If you’re racing in VR you won’t have to worry about this as it will all be set automatically.
This is one that I don’t often see mentioned, but I’m going to mention it anyway. Posture and just your general seating position can make night and day difference to your racing.
Ideally, you’d have a designated cockpit but I know a lot of people don’t and that’s perfectly fine. I didn’t have my first cockpit until last year.
Either way, whether you’re on a desk or a cockpit, you’ll need to make sure that your posture is in check and that you’re comfortable. Make sure that your seat, wheel and pedals are all in the right places. That you’re not hunched over or on an uncomfortable chair. Make sure that your monitors are correctly placed based on where you’re sitting.
You’ll generally be in a race from anywhere from 15 minutes to a couple of hours and the last thing you want to be is uncomfortable. You’ll inevitably end up trying to adjust something mid-race and crash.
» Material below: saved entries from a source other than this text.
(** * mail-download: the synchronisation policy of the archiver, the uploader
      and the retention parser, embedded from the Python sources

    - [PyStr]     Python [str] values as lists of Unicode code points, with
                  the string methods the sources call;
    - [Config]    [parse_time_range] of [src/config.py];
    - [Archiver]  the download and deletion engines of [src/archiver.py];
    - [Uploader]  the upload engine of [src/uploader.py];
    - [NamePolicy] the sanitiser, which the sources import from
                  [pathvalidate].

    The embedding comes first; the properties of each module follow it. *)

From Stdlib Require Import NArith ZArith Lia List Ascii String.
From stdpp Require Import base option list gmap sets strings pretty.

Local Open Scope N_scope.

(* ===================================================================== *)
(** * Python strings *)
(* ===================================================================== *)

Module PyStr.

(** A Python [str] is a sequence of Unicode code points. *)
Abbreviation pystr := (list N).

(** An ASCII literal of the source, as code points. *)
Definition lit (s : string) : pystr :=
  map N_of_ascii (list_ascii_of_string s).

(** [str.isspace] for one character: the code points the interpreter
    classifies as whitespace (bidirectional class WS, B or S, or general
    category Zs). *)
Definition isspace (c : N) : bool :=
  ((9 <=? c) && (c <=? 13)) || ((28 <=? c) && (c <=? 32))
  || (c =? 133) || (c =? 160) || (c =? 5760)
  || ((8192 <=? c) && (c <=? 8202))
  || (c =? 8232) || (c =? 8233) || (c =? 8239) || (c =? 8287)
  || (c =? 12288).

(** [s.lstrip()], [s.rstrip()] and [s.strip()] without argument. *)
Fixpoint lstrip (s : pystr) : pystr :=
  match s with
  | c :: s' => if isspace c then lstrip s' else s
  | [] => []
  end.

Definition rstrip (s : pystr) : pystr := rev (lstrip (rev s)).

Definition strip (s : pystr) : pystr := rstrip (lstrip s).

(** [s.startswith(p)]. *)
Fixpoint startswith (p s : pystr) : bool :=
  match p, s with
  | [], _ => true
  | a :: p', b :: s' => (a =? b) && startswith p' s'
  | _ :: _, [] => false
  end.

(** [needle in hay] for two strings. *)
Fixpoint contains (needle hay : pystr) : bool :=
  startswith needle hay ||
  match hay with
  | [] => false
  | _ :: hay' => contains needle hay'
  end.

(** [s.replace(old, new)] where [old] and [new] are single characters. *)
Definition replace (old new : N) (s : pystr) : pystr :=
  map (fun c => if c =? old then new else c) s.

(** [s.split(sep)] for a one-character separator: the pieces between the
    separators, empty pieces included; never the empty list. *)
Fixpoint split (sep : N) (s : pystr) : list pystr :=
  match s with
  | [] => [[]]
  | c :: s' =>
      if c =? sep then [] :: split sep s'
      else match split sep s' with
           | piece :: pieces => (c :: piece) :: pieces
           | [] => [[c]]
           end
  end.

(** [s.rfind(ch)] for a one-character argument: the highest index of [ch]
    in [s], [None] where Python returns -1. *)
Fixpoint rfind (ch : N) (s : pystr) : option nat :=
  match s with
  | [] => None
  | c :: s' =>
      match rfind ch s' with
      | Some i => Some (S i)
      | None => if c =? ch then Some 0%nat else None
      end
  end.

(** [str(n)] for a non-negative integer. *)
Definition str_of_nat (n : nat) : pystr := lit (pretty n).

End PyStr.

Import PyStr.

(* ===================================================================== *)
(** * src/config.py: the retention expression parser *)
(* ===================================================================== *)

Module Config.

(** The part of the interpreter's Unicode database that [\d] and [int]
    consult: [Nd_value c] is the digit value of [c] when [c] is in general
    category Nd (decimal number).  On ASCII the table is fixed; above it the
    table is the database's, and no whitespace character is in Nd. *)
Record UnicodeDB := {
  Nd_value : N -> option N;
  Nd_ascii : forall c, c < 128 ->
    Nd_value c = if (48 <=? c) && (c <=? 57) then Some (c - 48) else None;
  Nd_not_space : forall c v, Nd_value c = Some v -> isspace c = false
}.

(** What a call can raise. *)
Inductive exn :=
| ValueError (msg : pystr)
| OverflowError.

(** [datetime.timedelta], normalised; the parser only ever sets days. *)
Record timedelta := Timedelta { days : N }.

Definition timedelta_max_days : N := 999999999.

(** [timedelta(days=d, weeks=w)]: a week is seven days, and a magnitude
    above [timedelta.max] raises OverflowError. *)
Definition mk_timedelta (d w : N) : exn + timedelta :=
  let total := d + 7 * w in
  if total <=? timedelta_max_days then inr (Timedelta total)
  else inl OverflowError.

(** The default of [sys.int_max_str_digits], the limit of the conversion
    between text and integers that the interpreter has since 3.11 (and the
    security releases of 3.7 to 3.10). *)
Definition int_max_str_digits : N := 4300.

(** The message of the ValueError [int] raises beyond the limit. *)
Definition int_limit_msg (digits : nat) : pystr :=
  lit "Exceeds the limit (4300 digits) for integer string conversion: "
  ++ lit "value has " ++ str_of_nat digits
  ++ lit " digits; use sys.set_int_max_str_digits() to increase the limit".

Section Parser.
Variable db : UnicodeDB.

(** [\d] *)
Definition is_digit (c : N) : bool :=
  match Nd_value db c with Some _ => true | None => false end.

(** [[DdMmYyWw]] *)
Definition is_unit (c : N) : bool :=
  existsb (N.eqb c) (lit "DdMmYyWw").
9. Force Feedback Settings
You’ll want to make sure that your force feedback settings are correct as well. Too little and you’ll have trouble controlling the car and feeling what’s happening. Too high and you’ll be clipping. Clipping is where the force feedback sends no detail through as it’s hit its maximum threshold.
You’ll want to look up guides and settings for your individual game and individual wheel as they’ll all be different.
Take the time to get this right as it’s your only physical connection to the car and the only way that you’re going to get any sort of sense as to what is going on with the car. You’ll be a faster, more consistent, and a better racer if you nail the correct force feedback settings.
10. Make Mistakes
Learn from your mistakes!
Crash. A lot.
Take that one corner way too faster and see what happens. Take it too slow and see what happens. Slam your brakes on, brake later, brake too early. Learn how to get control of the car when it is out of control.
Learning is all about making mistakes and in sim racing you’re going to be making a lot of them. It’s important to know the limitations of the car and the track. All the top racers in the world are driving right on the limits of their cars and the tracks. It’s important that you figure out where those limits are and the only way you’re going to figure out where they are is by pushing and breaking them.
One of the best things about sim racing is that there’s always a reset button to try again!
Hopefully, these tips have been helpful to you and can lead you on the way to becoming a better sim racer.
There are a lot of different tips to give beginner sim racers, but I think the 10 in this article will give a solid foundation for anyone that is looking to improve.